Limavady lads John Cartwright and Ross Parkhill have come a long way since their attempts to introduce Stendhal Festival of Art to the town three years ago.
In 2008, it was cancelled after facing opposition from members of Limavady’s council who postponed the organisers’ application, partly because it would be taking place “on the Sabbath”.
Fast forward to 2011 and both 28-year-olds say they have learned from their mistakes and hope their hard work, determination and experience of the past three years will pay off on August 20th with an impressive line up of music artists.
“Stendhal just didn’t come off in 2008, it was very rushed,” says Ross Parkhill, taking in the warm breeze on the picture postcard laneway next to ‘Karma Valley’, the two massive fields which will stage the one day music and arts festival.
With a backdrop of the water from the river at the bottom of the main field, he says, “We were young boys with ambitious ideas and didn’t think it through, but we’ve had time to really think it through and come up with a truly innovative model for the whole industry.”
Stendhal takes place in Ballymully Cottage Farm outside the town. It’s John’s family farm. The lads say the Stendhal Festival of Art promises “plays, some afternoon jazz, after dinner comedy, maybe a literary debate, early evening folk, rock, indie and much more”.
“People will get something in Limavady they’ve never had before and that is the amalgamation of a lot of different aspects of the arts,” says John excitedly.
“We have lots of different genres of music from an orchestra to jazz, rock, folk, gypsy folk, all sorts. We have an art gallery to highlight local artists; dancers, craft fairs, poetry. It’s an amalgamation of the arts not seen in the one space before in Limavady or anywhere in the north west.”
This year, the lads hope to attract around 1,000 festival goers and are determined to make it as family friendly as possible, and guarantee something for everyone. People can camp out on the Friday night, says John.
“In 2008 people were saying it’s not the right place for it - well that’s definitely not the case. This is the right place for it. It’s a stunning venue and on the day it will be something so different you’ve never seen before,” he says.
The dynamic duo wants to use the home of Danny Boy and turn the festival into a beacon in the local economy.
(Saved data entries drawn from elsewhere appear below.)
Definition fold_child (f : fold_flags) (child : OrderState) : fold_flags :=
  mkFlags
    (if bool_decide (child = Unknown) then true else any_unknown f)
    (if bool_decide (child = Rejected) then true else any_rejected f)
    (if negb (bool_decide (child = Filled)) then false else all_filled f)
    (if negb (bool_decide (child = Cancelled)) then false else all_cancelled f)
    (if negb (is_terminal child) then false else all_terminal f).

Definition fold_parent_state (children : list OrderState) : OrderState :=
  if bool_decide (children = []) then Created else
  let f := fold_left fold_child children (mkFlags false false true true true) in
  if any_unknown f then PartiallyPlaced
  else if any_rejected f then ManualInterventionRequired
  else if all_filled f then Filled
  else if all_cancelled f then Cancelled
  else if all_terminal f then PartiallyFilled
  else PartiallyPlaced.

(** The states of a child map, in some iteration order of the hash map. *)
Definition fold_children_map (children : gmap string OrderState) : OrderState :=
  fold_parent_state ((map_to_list children).*2).

(** ** The engine *)

Definition apply (e : LifecycleEngine) (order : Order) (view : BrokerView) :
    ApplyOutcome * Order * LifecycleEngine :=
  if is_terminal (state order) then (DroppedTerminal, order, e) else
  if (match last_keys e !! view_client_ref view with
      | Some k => ordering_key view <? k
      | None => false
      end) then (DroppedStale, order, e) else
  let observed := canonical_observed (state order) view in
  if negb (is_valid_transition (state order) observed) then (NoChange, order, e) else
  let state_changes := negb (bool_decide (state order = observed)) in
  let fill_advances :=
    negb (bool_decide (view_filled_qty view = filled_qty order)) ||
    negb (bool_decide (view_avg_price view = avg_price order)) ||
    (negb (String.eqb (view_broker_order_id view) "") &&
     negb (String.eqb (view_broker_order_id view) (broker_order_id order))) in
  let e' := mkEngine (<[view_client_ref view := ordering_key view]> (last_keys e))
              (children_by_parent e) in
  if negb state_changes && negb fill_advances then (NoChange, order, e') else
  let order' :=
    mkOrder (intent order) observed
      (if negb (String.eqb (view_broker_order_id view) "") then view_broker_order_id view
       else broker_order_id order)
      (view_filled_qty view) (view_avg_price view) in
  (Applied, order', e').

Definition apply_child (e : LifecycleEngine) (parent_client_ref child_client_ref : string)
    (child_state : OrderState) : OrderState * LifecycleEngine :=
  let parent_key := if is_child_ref child_client_ref then parent_of child_client_ref else "" in
  let parent_key := if String.eqb parent_key "" then parent_client_ref else parent_key in
  let children := <[child_client_ref := child_state]>
                    (default ∅ (children_by_parent e !! parent_key)) in
  (fold_children_map children,
   mkEngine (last_keys e) (<[parent_key := children]> (children_by_parent e))).

Definition last_key (e : LifecycleEngine) (client_ref : string) : option Z :=
  last_keys e !! client_ref.
(** Beginnings of texts are glued to what follows up to the next complete line. *)
Lemma chunks_glued acc ps :
  Forall (fun p => text_piece p /\ newline ∉ chars p) acc -> acc <> [] -> Forall piece_ok ps ->
  (Forall (fun q => full q = false) ps /\ exists g,
     length g = (length acc + length ps)%nat /\ Forall text_piece g /\
     chunks (chars (cat acc +:+ texts ps)) = [(chars (cat g), true)]) \/
  (exists g rest, (length acc + 1 <= length g)%nat /\ Forall text_piece g /\
     chunks (chars (cat acc +:+ texts ps)) = (chars (cat g), false) :: rest).
Proof.
  intros Hacc Hne Hps. revert acc Hacc Hne. induction Hps as [|q ps Hq Hps IH]; intros acc Hacc Hne.
  - left. split; [constructor|]. exists acc. apply Forall_and in Hacc as [Ha Hn]. simpl.
    rewrite str_app_nil_r. split_and!; [lia|done|].
    apply chunks_tail; [by apply cat_one_line|by apply cat_nonempty].
  - destruct (full q) eqn:Hf.
    + right. apply Forall_and in Hacc as [Ha Hn].
      exists (acc ++ [text (p_rec q)]), (chunks (chars (texts ps))). split_and!.
      * rewrite length_app. simpl. lia.
      * apply Forall_app. split; [done|]. constructor; [|constructor]. apply text_is_piece, Hq.
      * simpl. rewrite (full_text q Hf), cat_app. simpl. rewrite !str_app_nil_r, !chars_app. simpl.
        rewrite !app_assoc, <- app_assoc. simpl. apply chunks_line.
        rewrite not_elem_of_app. split; [by apply cat_one_line|apply text_one_line].
    + destruct (IH (acc ++ [p_text q])) as [(Hn & g & Hl & Hg & Hc)|(g & rest & Hl & Hg & Hc)].
      * apply Forall_app. split; [done|]. constructor; [by apply partial_piece|constructor].
      * by destruct acc.
      * left. split; [by constructor|]. exists g. rewrite length_app in Hl. simpl in *.
        split_and!; [lia|done|]. rewrite <- Hc, cat_app. simpl.
        by rewrite str_app_nil_r, str_app_assoc.
      * right. exists g, rest. rewrite length_app in Hl. simpl in *. split_and!; [lia|done|].
        rewrite <- Hc, cat_app. simpl. by rewrite str_app_nil_r, str_app_assoc.
Qed.

Lemma scan_glued g u rest s : Forall text_piece g -> (2 <= length g)%nat ->
  exists e len, scan_chunks ((chars (cat g), u) :: rest) s = if u : bool then ScanTorn len s else ScanFailed e s.
Proof.
  intros Hg Hlen. simpl. rewrite bool_decide_eq_false_2.
  - rewrite str_chars, parse_glued by done. destruct u; [exists (chain_error "")|eexists; exists 0]; eauto.
  - apply cat_nonempty; [done|]. intros ->. simpl in Hlen. lia.
Qed.

Definition unacked (q : piece) : Prop := p_acked q = false.

Lemma partial_unacked q : piece_ok q -> full q = false -> unacked q.
Proof.
  intros (_ & _ & Ha) Hf. unfold unacked. destruct (p_acked q); [|done].
  apply bool_decide_eq_false in Hf. by rewrite Ha in Hf.
Qed.
(* ===== verification/PriceBand.v ===== *)
(** * PriceBand: circuit and LPP bands (src/src/priceband/band_check.cpp)

    An entry priced outside a usable band is blocked, an exit is clamped to the
    band's edge, and an unusable band blocks nothing. *)

From S2P Require Import Prelude Errors Domain.

Inductive BandVerdict := WithinBand | OutsideBandBlocked | OutsideBandExitClamped | MarketUnchecked | BandUnknown.

#[export] Instance BandVerdict_eq_dec : EqDecision BandVerdict.
Proof. solve_decision. Defined.

Record PriceBand := mkBand { lower : Money; upper : Money; known : bool }.

Record BandCheckResult := mkBandResult {
  band_verdict : BandVerdict;
  band_blocked : bool;
  suggested_limit : Money;
  has_suggestion : bool;
  suggested_trigger : Money;
  has_trigger_suggestion : bool;
  band_detail : string;
}.

Definition band_verdict_to_string (v : BandVerdict) : string :=
  match v with
  | WithinBand => "within_band"
  | OutsideBandBlocked => "outside_band_blocked"
  | OutsideBandExitClamped => "outside_band_exit_clamped"
  | MarketUnchecked => "market_unchecked"
  | BandUnknown => "band_unknown"
  end.

Definition money_zero : Money := from_paise_money 0.

Definition clamp (price lower upper : Money) : Money :=
  if money_paise price <? money_paise lower then lower
  else if money_paise upper <? money_paise price then upper
  else price.

Definition in_band (price : Money) (band : PriceBand) : bool :=
  (money_paise (lower band) <=? money_paise price) && (money_paise price <=? money_paise (upper band)).

Definition has_limit_to_check (t : OrderType) : bool :=
  match t with Limit | StopLoss => true | _ => false end.

Definition has_trigger_to_check (t : OrderType) : bool :=
  match t with StopLoss | StopLossMarket => true | _ => false end.

(** The overload on explicit prices. *)
Definition check_prices (sd : Side) (t : OrderType) (limit_price trigger_price : Money) (band : PriceBand)
    (is_exit : bool) : BandCheckResult :=
  let plain v detail := mkBandResult v false money_zero false money_zero false detail in
  let band_usable := known band && (money_paise (lower band) <=? money_paise (upper band)) in
  if negb band_usable then plain BandUnknown "band unavailable — price not validated" else
  let check_limit := has_limit_to_check t in
  let check_trigger := has_trigger_to_check t in
  if negb check_limit && negb check_trigger
  then plain MarketUnchecked "market order — band not price-enforceable" else
  let limit_in := negb check_limit || in_band limit_price band in
  let trigger_in := negb check_trigger || in_band trigger_price band in
  if limit_in && trigger_in then plain WithinBand "within circuit/LPP band" else
  mkBandResult
    (if is_exit then OutsideBandExitClamped else OutsideBandBlocked)
    (negb is_exit)
    (if check_limit then clamp limit_price (lower band) (upper band) else money_zero) check_limit
    (if check_trigger then clamp trigger_price (lower band) (upper band) else money_zero) check_trigger
    (if is_exit then "exit priced outside band — clamped to band edge so it is not rejected"
     else "entry priced outside circuit/LPP band — blocked pre-submission (would be exchange-rejected)").

Definition require_prices_ok (sd : Side) (t : OrderType) (limit_price trigger_price : Money) (band : PriceBand)
    (is_exit : bool) : result unit :=
  let r := check_prices sd t limit_price trigger_price band is_exit in
  if negb (band_blocked r) then Ok tt
  else Err (set_action BlockStrategy (make_error Validation
         ("price band: " +:+ band_verdict_to_string (band_verdict r) +:+ " (" +:+ side_to_string sd +:+
          ") — entry outside circuit/LPP band") "")).

Definition as_money (p : Price) : Money := from_paise_money (price_paise p).

(** The overloads on an intent. *)
Definition check_price_band (i : OrderIntent) (band : PriceBand) (is_exit : bool) : BandCheckResult :=
  check_prices (side i) (order_type i) (as_money (price i))
    (as_money (default (from_paise 0) (trigger_price i))) band is_exit.

Definition require_band_ok (i : OrderIntent) (band : PriceBand) (is_exit : bool) : result unit :=
  require_prices_ok (side i) (order_type i) (as_money (price i))
    (as_money (default (from_paise 0) (trigger_price i))) band is_exit.

(** ** What the check promises *)

Definition usable (band : PriceBand) : Prop :=
  known band = true /\ money_paise (lower band) <= money_paise (upper band).

(** [p] lies in the band. *)
Definition within_band (band : PriceBand) (p : Z) : Prop :=
  money_paise (lower band) <= p <= money_paise (upper band).

(** Every price the order type uses lies in the band. *)
Definition prices_within (band : PriceBand) (i : OrderIntent) : Prop :=
  (has_limit_to_check (order_type i) = true -> within_band band (price_paise (price i))) /\
  (has_trigger_to_check (order_type i) = true ->
     within_band band (price_paise (default (from_paise 0) (trigger_price i)))).

Lemma in_band_true p band : in_band p band = true <-> within_band band (money_paise p).
Proof. unfold in_band, within_band. rewrite andb_true_iff, !Z.leb_le. tauto. Qed.

Lemma clamp_within p band : usable band ->
  within_band band (money_paise (clamp p (lower band) (upper band))).
Proof.
  intros [_ H]. unfold clamp, within_band. destruct (Z.ltb_spec (money_paise p) (money_paise (lower band))); [lia|].
  destruct (Z.ltb_spec (money_paise (upper band)) (money_paise p)); lia.
Qed.

Lemma clamp_id p band : within_band band (money_paise p) -> clamp p (lower band) (upper band) = p.
Proof.
  intros [H1 H2]. unfold clamp. destruct (Z.ltb_spec (money_paise p) (money_paise (lower band))); [lia|].
  destruct (Z.ltb_spec (money_paise (upper band)) (money_paise p)); [lia|done].
Qed.

Lemma clamp_mono p q band : usable band -> money_paise p <= money_paise q ->
  money_paise (clamp p (lower band) (upper band)) <= money_paise (clamp q (lower band) (upper band)).
Proof.
  intros [_ H] Hpq. unfold clamp.
  destruct (Z.ltb_spec (money_paise p) (money_paise (lower band)));
    destruct (Z.ltb_spec (money_paise q) (money_paise (lower band)));
    destruct (Z.ltb_spec (money_paise (upper band)) (money_paise p));
    destruct (Z.ltb_spec (money_paise (upper band)) (money_paise q)); lia.
Qed.

Lemma usable_true band :
  known band && (money_paise (lower band) <=? money_paise (upper band)) = true <-> usable band.
Proof. unfold usable. by rewrite andb_true_iff, Z.leb_le. Qed.

Lemma prices_within_true i band :
  (negb (has_limit_to_check (order_type i)) || in_band (as_money (price i)) band) &&
  (negb (has_trigger_to_check (order_type i)) ||
     in_band (as_money (default (from_paise 0) (trigger_price i))) band) = true <-> prices_within band i.
Proof.
  unfold prices_within. rewrite andb_true_iff, !orb_true_iff, !negb_true_iff, !in_band_true. simpl.
  destruct (has_limit_to_check _), (has_trigger_to_check _); intuition congruence.
Qed.

(** The result of the check of an intent, by cases. *)
Lemma check_price_band_cases i band is_exit :
  let r := check_price_band i band is_exit in
  (usable band /\ ~ prices_within band i /\
     band_blocked r = negb is_exit /\
     has_suggestion r = has_limit_to_check (order_type i) /\
     has_trigger_suggestion r = has_trigger_to_check (order_type i) /\
     (has_suggestion r = true ->
        suggested_limit r = clamp (as_money (price i)) (lower band) (upper band)) /\
     (has_trigger_suggestion r = true ->
        suggested_trigger r =
          clamp (as_money (default (from_paise 0) (trigger_price i))) (lower band) (upper band)) /\
     band_verdict r = if is_exit then OutsideBandExitClamped else OutsideBandBlocked) \/
  ((usable band -> prices_within band i) /\ band_blocked r = false /\
     has_suggestion r = false /\ has_trigger_suggestion r = false /\
     (band_verdict r = BandUnknown <-> ~ usable band)).
Proof.
  unfold check_price_band, check_prices.
  pose proof (usable_true band) as Hu. pose proof (prices_within_true i band) as Hp.
  destruct (known band && _) eqn:Eu; simpl; [|right; split_and!; [intros H%Hu; done|done..|intuition congruence]].
  assert (usable band) as Hub by (by apply Hu).
  destruct (negb (has_limit_to_check (order_type i)) && negb (has_trigger_to_check (order_type i))) eqn:Em; simpl.
  { right. split_and!; [|done..]. intros _. apply andb_true_iff in Em as [E1 E2].
    apply negb_true_iff in E1, E2. unfold prices_within. rewrite E1, E2. done. }
  destruct (_ && _) eqn:Ew in |- *; simpl.
  - right. split_and!; [intros _; by apply Hp|done..].
  - left. split_and!; try done; [intros H%Hp; congruence|by intros ->|by intros ->].
Qed.
Lemma band_entry_ok i band :
  require_band_ok i band false = Ok tt <-> (usable band -> prices_within band i).
Proof.
  unfold require_band_ok, require_prices_ok. fold (check_price_band i band false).
  destruct (check_price_band_cases i band false) as [(Hu & Hp & -> & _)|(Hp & -> & _)]; simpl; [|tauto].
  split; [discriminate|]. intros H. by destruct (Hp (H Hu)).
Qed.


(** an entry passes the band check exactly when the band is unusable or every
    price its order type uses lies inside it, and a refusal is a Validation error
    that blocks the strategy; an exit always passes; and whenever suggestions are
    offered, for an entry or an exit, they lie inside the band, leave a price that
    was already inside as it was, and keep the order between limit and trigger
    that the gate requires of a stop-loss. *)
Theorem band_exact i band is_exit :
  (require_band_ok i band false = Ok tt <-> (usable band -> prices_within band i)) /\
  (forall e, require_band_ok i band false = Err e -> category e = Validation /\ action e = BlockStrategy) /\
  require_band_ok i band true = Ok tt /\
  let r := check_price_band i band is_exit in
  (has_suggestion r = true ->
     within_band band (money_paise (suggested_limit r)) /\
     (within_band band (price_paise (price i)) -> suggested_limit r = as_money (price i))) /\
  (has_trigger_suggestion r = true ->
     within_band band (money_paise (suggested_trigger r)) /\
     (forall t, trigger_price i = Some t -> within_band band (price_paise t) -> suggested_trigger r = as_money t)) /\
  (has_suggestion r = true -> has_trigger_suggestion r = true -> forall t, trigger_price i = Some t ->
     (price_paise (price i) <= price_paise t -> money_paise (suggested_limit r) <= money_paise (suggested_trigger r)) /\
     (price_paise t <= price_paise (price i) -> money_paise (suggested_trigger r) <= money_paise (suggested_limit r))).
Proof.
  split_and!.
  - apply band_entry_ok.
  - intros e. unfold require_band_ok, require_prices_ok. destruct (negb _); [done|]. by intros [= <-].
  - unfold require_band_ok, require_prices_ok. fold (check_price_band i band true).
    by destruct (check_price_band_cases i band true) as [(_ & _ & -> & _)|(_ & -> & _)].
  - intros r. destruct (check_price_band_cases i band is_exit) as
      [(Hu & _ & _ & _ & _ & Hl & Ht & _)|(_ & _ & Hl & Ht & _)]; fold r in Hl, Ht; [|rewrite Hl, Ht; naive_solver].
    split_and!.
    + intros H. rewrite (Hl H). split; [by apply clamp_within|]. intros Hw. by apply clamp_id.
    + intros H. rewrite (Ht H). split; [by apply clamp_within|]. intros t -> Hw. by apply clamp_id.
    + intros H1 H2 t Heq. rewrite (Hl H1), (Ht H2), Heq. simpl. split; intros; by apply clamp_mono.
Qed.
“We believe so much in the project. In Limavady there are two times of the year when people go out en masse and that’s the Jazz and Blues Festival and Christmas. For a town the size of Limavady there needs to be more stuff to do. There really does. Plus that, with our locality close to Derry, Donegal, Coleraine, Portrush, there is no distance to drive here. We fully envisage people will come and spend money here. We’re both from Limavady and we love Limavady and want to see it do well.”
Ross believes the unemployment problems in Limavady and the surrounding area can be addressed “organically and sustainably without whimsical tax relief for manufacturers coming here for a few years until the tax relief runs out. This can grow and can potentially be a stalwart in the local economy and in two to five years potentially be a beacon in the local economy”.
The pair, both keen festivals goers, accept Stendhal will never be a Glastonbury.
“That’s something else,” says John, keen to stress they want to make Stendhal one of a kind.
“We want to bring all aspects of the art into one house. We want to bring people here, including those who may not be typical festival goers, and hopefully they will discover new things – not just the stuff they come to see - and in doing that broaden their horizons.”
Ross said even if the sunny spell of late doesn’t hang around for August 20th, people will be well covered and “come rain or shine they’ll have a great time”.